▶ WHAT IS REQUIRED:
Within the data that follows, set down exactly the lines from the one containing "by rewrite HR2, HR, take_app_length'" through the one containing "destruct (decide (i", both ends included.

▶ GIVEN DATA:
....

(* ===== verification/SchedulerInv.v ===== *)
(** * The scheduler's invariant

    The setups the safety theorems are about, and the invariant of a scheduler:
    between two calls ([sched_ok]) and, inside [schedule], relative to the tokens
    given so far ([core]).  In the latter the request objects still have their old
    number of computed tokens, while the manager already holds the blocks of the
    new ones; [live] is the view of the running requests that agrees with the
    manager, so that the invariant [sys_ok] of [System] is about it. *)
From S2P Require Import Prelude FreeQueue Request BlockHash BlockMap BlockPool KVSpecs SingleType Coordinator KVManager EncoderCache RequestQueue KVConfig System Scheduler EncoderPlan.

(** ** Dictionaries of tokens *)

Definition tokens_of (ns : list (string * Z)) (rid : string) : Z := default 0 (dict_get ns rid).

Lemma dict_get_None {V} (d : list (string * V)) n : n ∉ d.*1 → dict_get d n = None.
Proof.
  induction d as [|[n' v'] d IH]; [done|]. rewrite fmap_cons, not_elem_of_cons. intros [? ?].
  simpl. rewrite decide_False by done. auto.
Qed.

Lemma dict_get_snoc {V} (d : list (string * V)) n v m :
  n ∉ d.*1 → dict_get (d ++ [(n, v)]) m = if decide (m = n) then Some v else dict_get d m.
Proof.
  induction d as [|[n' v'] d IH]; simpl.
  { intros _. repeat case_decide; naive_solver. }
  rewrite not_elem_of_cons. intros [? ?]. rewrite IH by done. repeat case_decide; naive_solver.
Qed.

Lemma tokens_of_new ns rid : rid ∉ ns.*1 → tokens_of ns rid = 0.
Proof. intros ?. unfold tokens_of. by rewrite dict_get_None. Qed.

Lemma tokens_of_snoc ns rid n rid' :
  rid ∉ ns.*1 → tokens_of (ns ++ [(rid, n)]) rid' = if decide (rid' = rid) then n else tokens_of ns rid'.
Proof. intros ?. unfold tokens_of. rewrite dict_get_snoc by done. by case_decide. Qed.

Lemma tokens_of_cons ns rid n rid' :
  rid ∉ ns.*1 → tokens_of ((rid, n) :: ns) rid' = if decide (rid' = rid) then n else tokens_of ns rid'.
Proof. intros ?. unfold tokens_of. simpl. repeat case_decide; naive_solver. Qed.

....

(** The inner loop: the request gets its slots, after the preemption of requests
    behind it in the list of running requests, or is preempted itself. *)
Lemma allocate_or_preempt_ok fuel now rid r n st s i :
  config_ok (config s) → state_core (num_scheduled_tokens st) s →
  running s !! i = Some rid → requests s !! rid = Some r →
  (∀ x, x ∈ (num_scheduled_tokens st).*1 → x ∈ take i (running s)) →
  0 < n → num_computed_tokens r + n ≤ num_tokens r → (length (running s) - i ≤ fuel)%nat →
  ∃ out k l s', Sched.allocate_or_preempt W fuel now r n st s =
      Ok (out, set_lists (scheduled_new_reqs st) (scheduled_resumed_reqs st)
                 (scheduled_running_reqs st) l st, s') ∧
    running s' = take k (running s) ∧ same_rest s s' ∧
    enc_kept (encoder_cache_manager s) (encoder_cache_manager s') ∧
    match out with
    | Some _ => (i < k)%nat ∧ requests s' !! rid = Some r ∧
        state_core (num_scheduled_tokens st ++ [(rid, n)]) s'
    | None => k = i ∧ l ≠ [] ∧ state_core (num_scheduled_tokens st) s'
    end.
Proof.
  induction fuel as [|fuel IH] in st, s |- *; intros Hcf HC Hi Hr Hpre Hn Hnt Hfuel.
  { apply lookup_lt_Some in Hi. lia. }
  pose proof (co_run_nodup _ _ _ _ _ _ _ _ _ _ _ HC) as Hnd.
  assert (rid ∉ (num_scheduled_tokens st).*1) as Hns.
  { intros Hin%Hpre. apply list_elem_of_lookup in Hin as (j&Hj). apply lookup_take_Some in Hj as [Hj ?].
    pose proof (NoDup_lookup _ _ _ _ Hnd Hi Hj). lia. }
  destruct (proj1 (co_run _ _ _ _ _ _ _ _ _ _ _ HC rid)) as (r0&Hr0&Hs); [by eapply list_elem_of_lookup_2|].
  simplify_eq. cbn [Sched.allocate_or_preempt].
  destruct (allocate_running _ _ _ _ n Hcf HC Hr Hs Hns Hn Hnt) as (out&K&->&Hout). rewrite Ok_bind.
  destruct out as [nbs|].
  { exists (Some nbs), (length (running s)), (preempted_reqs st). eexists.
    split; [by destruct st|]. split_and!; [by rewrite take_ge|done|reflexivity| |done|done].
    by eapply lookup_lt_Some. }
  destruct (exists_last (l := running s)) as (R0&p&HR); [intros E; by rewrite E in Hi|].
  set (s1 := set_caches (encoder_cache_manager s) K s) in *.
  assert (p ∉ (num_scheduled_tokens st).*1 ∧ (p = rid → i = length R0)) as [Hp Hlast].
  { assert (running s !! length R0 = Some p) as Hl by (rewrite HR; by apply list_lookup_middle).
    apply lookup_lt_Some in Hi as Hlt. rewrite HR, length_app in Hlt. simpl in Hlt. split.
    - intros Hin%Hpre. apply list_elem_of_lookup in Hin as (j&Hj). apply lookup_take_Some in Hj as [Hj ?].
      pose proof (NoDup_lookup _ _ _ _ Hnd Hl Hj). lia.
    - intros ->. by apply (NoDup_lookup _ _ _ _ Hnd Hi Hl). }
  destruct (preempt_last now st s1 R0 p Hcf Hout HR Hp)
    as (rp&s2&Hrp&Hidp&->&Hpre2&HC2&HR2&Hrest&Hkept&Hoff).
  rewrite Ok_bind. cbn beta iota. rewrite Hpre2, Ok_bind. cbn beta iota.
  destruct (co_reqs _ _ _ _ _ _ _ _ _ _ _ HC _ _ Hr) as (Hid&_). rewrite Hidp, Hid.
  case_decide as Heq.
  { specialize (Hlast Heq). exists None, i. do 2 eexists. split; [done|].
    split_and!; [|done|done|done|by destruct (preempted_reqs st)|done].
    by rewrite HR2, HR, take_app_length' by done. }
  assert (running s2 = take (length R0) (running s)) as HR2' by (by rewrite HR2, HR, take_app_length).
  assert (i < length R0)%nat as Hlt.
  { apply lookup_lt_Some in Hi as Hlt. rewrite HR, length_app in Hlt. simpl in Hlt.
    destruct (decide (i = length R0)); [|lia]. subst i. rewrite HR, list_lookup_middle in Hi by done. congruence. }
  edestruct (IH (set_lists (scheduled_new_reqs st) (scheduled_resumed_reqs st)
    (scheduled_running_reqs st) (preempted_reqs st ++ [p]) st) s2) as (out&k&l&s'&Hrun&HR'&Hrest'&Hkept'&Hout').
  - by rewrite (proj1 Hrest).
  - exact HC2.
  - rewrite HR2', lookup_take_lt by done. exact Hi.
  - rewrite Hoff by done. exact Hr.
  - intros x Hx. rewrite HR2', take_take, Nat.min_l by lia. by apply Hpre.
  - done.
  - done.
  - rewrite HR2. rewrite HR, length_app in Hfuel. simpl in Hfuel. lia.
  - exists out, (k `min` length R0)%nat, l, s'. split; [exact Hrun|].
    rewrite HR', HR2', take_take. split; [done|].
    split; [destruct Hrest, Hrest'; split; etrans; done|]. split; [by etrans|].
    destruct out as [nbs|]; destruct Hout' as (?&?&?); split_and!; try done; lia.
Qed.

....

▶ SOLUTION:
    by rewrite HR2, HR, take_app_length' by done. }
  assert (running s2 = take (length R0) (running s)) as HR2' by (by rewrite HR2, HR, take_app_length).
  assert (i < length R0)%nat as Hlt.
  { apply lookup_lt_Some in Hi as Hlt. rewrite HR, length_app in Hlt. simpl in Hlt.
    destruct (decide (i = length R0)); [|lia]. subst i. rewrite HR, list_lookup_middle in Hi by done. congruence. }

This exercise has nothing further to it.